Source data
◆ ◆ ◆ ◆ ◆ ◆ ◆

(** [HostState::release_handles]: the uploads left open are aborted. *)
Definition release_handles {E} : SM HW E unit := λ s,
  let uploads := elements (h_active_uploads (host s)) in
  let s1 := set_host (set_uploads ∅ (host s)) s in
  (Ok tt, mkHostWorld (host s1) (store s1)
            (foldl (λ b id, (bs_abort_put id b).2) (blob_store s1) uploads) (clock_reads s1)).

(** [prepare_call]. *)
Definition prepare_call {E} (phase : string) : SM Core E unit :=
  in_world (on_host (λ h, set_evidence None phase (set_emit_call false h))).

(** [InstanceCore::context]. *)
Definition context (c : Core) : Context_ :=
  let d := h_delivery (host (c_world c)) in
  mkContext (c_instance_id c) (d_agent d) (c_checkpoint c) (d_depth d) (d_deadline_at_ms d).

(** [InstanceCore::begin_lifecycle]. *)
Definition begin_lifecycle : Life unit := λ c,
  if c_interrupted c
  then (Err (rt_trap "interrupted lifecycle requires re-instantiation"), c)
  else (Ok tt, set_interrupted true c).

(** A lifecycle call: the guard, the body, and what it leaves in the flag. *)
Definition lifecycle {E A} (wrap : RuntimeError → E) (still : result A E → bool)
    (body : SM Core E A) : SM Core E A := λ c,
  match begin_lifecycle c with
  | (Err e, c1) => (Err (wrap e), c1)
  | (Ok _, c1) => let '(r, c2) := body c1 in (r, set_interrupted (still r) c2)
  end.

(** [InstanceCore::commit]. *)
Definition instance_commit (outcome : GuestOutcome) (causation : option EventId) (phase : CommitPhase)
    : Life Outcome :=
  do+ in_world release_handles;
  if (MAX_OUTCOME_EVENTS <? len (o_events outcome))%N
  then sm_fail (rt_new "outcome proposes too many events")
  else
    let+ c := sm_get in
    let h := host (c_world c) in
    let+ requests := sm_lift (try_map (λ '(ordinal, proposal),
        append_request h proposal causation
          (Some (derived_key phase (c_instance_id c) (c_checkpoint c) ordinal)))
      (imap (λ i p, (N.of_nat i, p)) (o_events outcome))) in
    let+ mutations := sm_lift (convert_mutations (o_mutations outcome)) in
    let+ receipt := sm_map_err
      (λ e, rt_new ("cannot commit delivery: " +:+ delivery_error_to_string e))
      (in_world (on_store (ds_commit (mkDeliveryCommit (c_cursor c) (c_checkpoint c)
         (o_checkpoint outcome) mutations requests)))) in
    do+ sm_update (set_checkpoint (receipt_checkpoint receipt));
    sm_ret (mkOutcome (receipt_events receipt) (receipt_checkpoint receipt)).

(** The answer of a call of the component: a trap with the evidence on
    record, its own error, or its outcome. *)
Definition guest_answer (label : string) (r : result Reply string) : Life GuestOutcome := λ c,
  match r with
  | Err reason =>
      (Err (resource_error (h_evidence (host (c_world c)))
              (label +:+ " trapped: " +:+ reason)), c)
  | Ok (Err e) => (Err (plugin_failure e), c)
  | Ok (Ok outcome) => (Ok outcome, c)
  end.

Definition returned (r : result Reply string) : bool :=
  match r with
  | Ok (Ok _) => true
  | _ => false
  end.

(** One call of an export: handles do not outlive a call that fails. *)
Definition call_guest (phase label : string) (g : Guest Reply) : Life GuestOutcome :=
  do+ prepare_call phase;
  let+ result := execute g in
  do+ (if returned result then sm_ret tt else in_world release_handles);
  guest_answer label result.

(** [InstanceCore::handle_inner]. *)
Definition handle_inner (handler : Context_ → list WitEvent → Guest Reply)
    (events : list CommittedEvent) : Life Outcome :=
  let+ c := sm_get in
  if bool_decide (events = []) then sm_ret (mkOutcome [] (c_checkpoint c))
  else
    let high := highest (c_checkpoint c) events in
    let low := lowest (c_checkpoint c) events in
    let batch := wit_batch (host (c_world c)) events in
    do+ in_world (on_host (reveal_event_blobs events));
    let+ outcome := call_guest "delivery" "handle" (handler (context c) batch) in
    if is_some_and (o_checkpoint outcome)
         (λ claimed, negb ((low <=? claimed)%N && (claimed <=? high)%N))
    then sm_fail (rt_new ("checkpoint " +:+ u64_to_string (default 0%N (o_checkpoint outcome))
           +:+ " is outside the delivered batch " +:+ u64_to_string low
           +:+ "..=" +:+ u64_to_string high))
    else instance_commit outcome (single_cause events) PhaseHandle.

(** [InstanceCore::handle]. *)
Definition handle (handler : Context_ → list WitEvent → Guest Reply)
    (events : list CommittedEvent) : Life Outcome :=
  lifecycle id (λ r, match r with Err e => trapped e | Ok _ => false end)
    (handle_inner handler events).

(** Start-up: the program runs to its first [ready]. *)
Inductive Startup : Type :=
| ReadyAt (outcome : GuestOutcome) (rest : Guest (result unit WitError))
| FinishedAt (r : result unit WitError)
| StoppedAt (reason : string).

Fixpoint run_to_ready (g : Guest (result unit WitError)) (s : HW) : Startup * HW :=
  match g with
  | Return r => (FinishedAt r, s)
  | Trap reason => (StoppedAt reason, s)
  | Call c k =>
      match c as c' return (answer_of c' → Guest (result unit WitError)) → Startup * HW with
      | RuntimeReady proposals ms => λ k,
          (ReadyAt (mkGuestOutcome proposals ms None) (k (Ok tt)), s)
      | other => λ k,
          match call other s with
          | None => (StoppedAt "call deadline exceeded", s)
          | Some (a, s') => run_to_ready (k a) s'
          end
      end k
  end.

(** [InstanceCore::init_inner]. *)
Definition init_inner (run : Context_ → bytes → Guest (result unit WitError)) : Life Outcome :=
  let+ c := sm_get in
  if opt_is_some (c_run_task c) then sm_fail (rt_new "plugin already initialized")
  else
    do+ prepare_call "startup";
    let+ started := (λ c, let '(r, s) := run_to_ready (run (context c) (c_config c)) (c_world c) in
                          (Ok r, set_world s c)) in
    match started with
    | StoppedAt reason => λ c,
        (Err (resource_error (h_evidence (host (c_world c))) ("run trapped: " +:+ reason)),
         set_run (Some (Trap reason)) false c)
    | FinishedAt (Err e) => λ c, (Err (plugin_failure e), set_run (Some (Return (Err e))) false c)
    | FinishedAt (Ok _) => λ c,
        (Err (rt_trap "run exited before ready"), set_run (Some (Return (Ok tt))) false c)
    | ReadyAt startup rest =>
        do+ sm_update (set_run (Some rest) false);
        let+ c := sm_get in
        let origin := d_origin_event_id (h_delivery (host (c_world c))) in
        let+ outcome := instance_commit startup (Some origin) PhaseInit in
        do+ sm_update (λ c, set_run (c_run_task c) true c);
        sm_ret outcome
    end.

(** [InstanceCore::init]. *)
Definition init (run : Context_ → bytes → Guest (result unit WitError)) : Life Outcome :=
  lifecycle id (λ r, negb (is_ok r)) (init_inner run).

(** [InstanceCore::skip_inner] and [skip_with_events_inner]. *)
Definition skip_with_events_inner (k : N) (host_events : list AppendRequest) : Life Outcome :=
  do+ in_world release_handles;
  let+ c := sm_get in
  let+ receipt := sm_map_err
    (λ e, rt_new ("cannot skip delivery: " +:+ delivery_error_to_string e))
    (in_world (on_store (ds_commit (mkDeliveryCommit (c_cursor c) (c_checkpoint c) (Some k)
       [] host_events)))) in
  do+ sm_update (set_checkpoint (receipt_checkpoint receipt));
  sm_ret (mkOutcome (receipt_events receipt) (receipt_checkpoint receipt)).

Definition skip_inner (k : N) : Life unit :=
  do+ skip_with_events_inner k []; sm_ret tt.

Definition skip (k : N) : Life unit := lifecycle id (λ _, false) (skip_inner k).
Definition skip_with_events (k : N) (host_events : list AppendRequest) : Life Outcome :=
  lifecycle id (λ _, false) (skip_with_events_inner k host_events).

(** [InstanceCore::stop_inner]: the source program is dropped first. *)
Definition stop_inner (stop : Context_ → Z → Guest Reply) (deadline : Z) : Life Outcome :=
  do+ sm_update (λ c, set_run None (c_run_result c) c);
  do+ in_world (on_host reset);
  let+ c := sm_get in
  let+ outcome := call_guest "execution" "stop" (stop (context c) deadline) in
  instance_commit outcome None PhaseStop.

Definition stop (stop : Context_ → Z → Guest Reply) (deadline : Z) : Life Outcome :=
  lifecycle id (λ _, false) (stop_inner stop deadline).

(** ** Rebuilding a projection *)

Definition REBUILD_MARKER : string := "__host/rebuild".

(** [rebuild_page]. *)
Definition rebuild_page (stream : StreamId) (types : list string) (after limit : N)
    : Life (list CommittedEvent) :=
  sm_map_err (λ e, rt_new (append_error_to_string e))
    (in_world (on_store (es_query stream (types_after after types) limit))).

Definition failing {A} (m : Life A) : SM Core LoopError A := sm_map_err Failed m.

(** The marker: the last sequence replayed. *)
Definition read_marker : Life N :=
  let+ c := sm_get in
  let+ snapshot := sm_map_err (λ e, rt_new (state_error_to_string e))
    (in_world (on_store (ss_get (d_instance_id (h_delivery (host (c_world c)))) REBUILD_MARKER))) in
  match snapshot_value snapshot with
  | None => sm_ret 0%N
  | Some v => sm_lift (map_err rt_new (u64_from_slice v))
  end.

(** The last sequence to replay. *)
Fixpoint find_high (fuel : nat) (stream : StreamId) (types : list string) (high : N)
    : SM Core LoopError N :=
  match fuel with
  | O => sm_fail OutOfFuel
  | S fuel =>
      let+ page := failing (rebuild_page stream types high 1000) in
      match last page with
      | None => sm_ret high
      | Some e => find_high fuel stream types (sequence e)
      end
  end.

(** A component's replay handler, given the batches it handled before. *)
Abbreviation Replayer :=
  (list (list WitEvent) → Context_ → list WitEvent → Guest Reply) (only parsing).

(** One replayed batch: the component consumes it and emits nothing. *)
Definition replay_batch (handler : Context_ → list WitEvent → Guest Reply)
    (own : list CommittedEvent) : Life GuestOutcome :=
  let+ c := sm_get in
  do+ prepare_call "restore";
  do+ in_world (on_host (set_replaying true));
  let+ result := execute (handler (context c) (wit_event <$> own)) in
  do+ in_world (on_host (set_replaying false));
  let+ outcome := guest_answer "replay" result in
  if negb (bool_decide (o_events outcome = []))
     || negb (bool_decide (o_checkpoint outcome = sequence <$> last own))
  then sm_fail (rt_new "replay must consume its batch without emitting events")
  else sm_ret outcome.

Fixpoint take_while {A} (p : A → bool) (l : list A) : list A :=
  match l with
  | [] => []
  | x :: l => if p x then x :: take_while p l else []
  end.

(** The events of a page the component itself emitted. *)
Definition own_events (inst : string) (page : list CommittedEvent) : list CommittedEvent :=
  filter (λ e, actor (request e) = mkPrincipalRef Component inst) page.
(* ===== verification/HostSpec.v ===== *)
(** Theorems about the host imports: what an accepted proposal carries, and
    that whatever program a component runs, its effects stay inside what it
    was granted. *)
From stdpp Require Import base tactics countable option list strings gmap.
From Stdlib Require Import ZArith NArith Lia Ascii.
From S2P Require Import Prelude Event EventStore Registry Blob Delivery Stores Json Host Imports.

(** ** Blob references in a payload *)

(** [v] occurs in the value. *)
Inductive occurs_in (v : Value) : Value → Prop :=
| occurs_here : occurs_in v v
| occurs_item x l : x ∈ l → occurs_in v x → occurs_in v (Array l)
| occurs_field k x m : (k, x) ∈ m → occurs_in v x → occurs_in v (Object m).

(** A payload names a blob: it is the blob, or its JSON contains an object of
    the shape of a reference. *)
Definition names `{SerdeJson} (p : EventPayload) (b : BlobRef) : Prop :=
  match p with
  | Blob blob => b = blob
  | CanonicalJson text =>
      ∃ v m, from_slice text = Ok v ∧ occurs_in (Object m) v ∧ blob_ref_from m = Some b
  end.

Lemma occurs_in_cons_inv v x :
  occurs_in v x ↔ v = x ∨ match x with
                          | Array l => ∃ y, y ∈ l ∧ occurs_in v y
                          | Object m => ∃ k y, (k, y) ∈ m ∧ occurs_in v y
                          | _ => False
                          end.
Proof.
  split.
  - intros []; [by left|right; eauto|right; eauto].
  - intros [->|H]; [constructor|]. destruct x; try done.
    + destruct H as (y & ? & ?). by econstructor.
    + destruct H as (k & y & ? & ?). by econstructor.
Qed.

◆ ◆ ◆ ◆ ◆ ◆ ◆

*Work request:*
Among the lines above, return those that hold the word "label".

*Output of the exercise:*
Definition guest_answer (label : string) (r : result Reply string) : Life GuestOutcome := λ c,
              (label +:+ " trapped: " +:+ reason)), c)
Definition call_guest (phase label : string) (g : Guest Reply) : Life GuestOutcome :=
  guest_answer label result.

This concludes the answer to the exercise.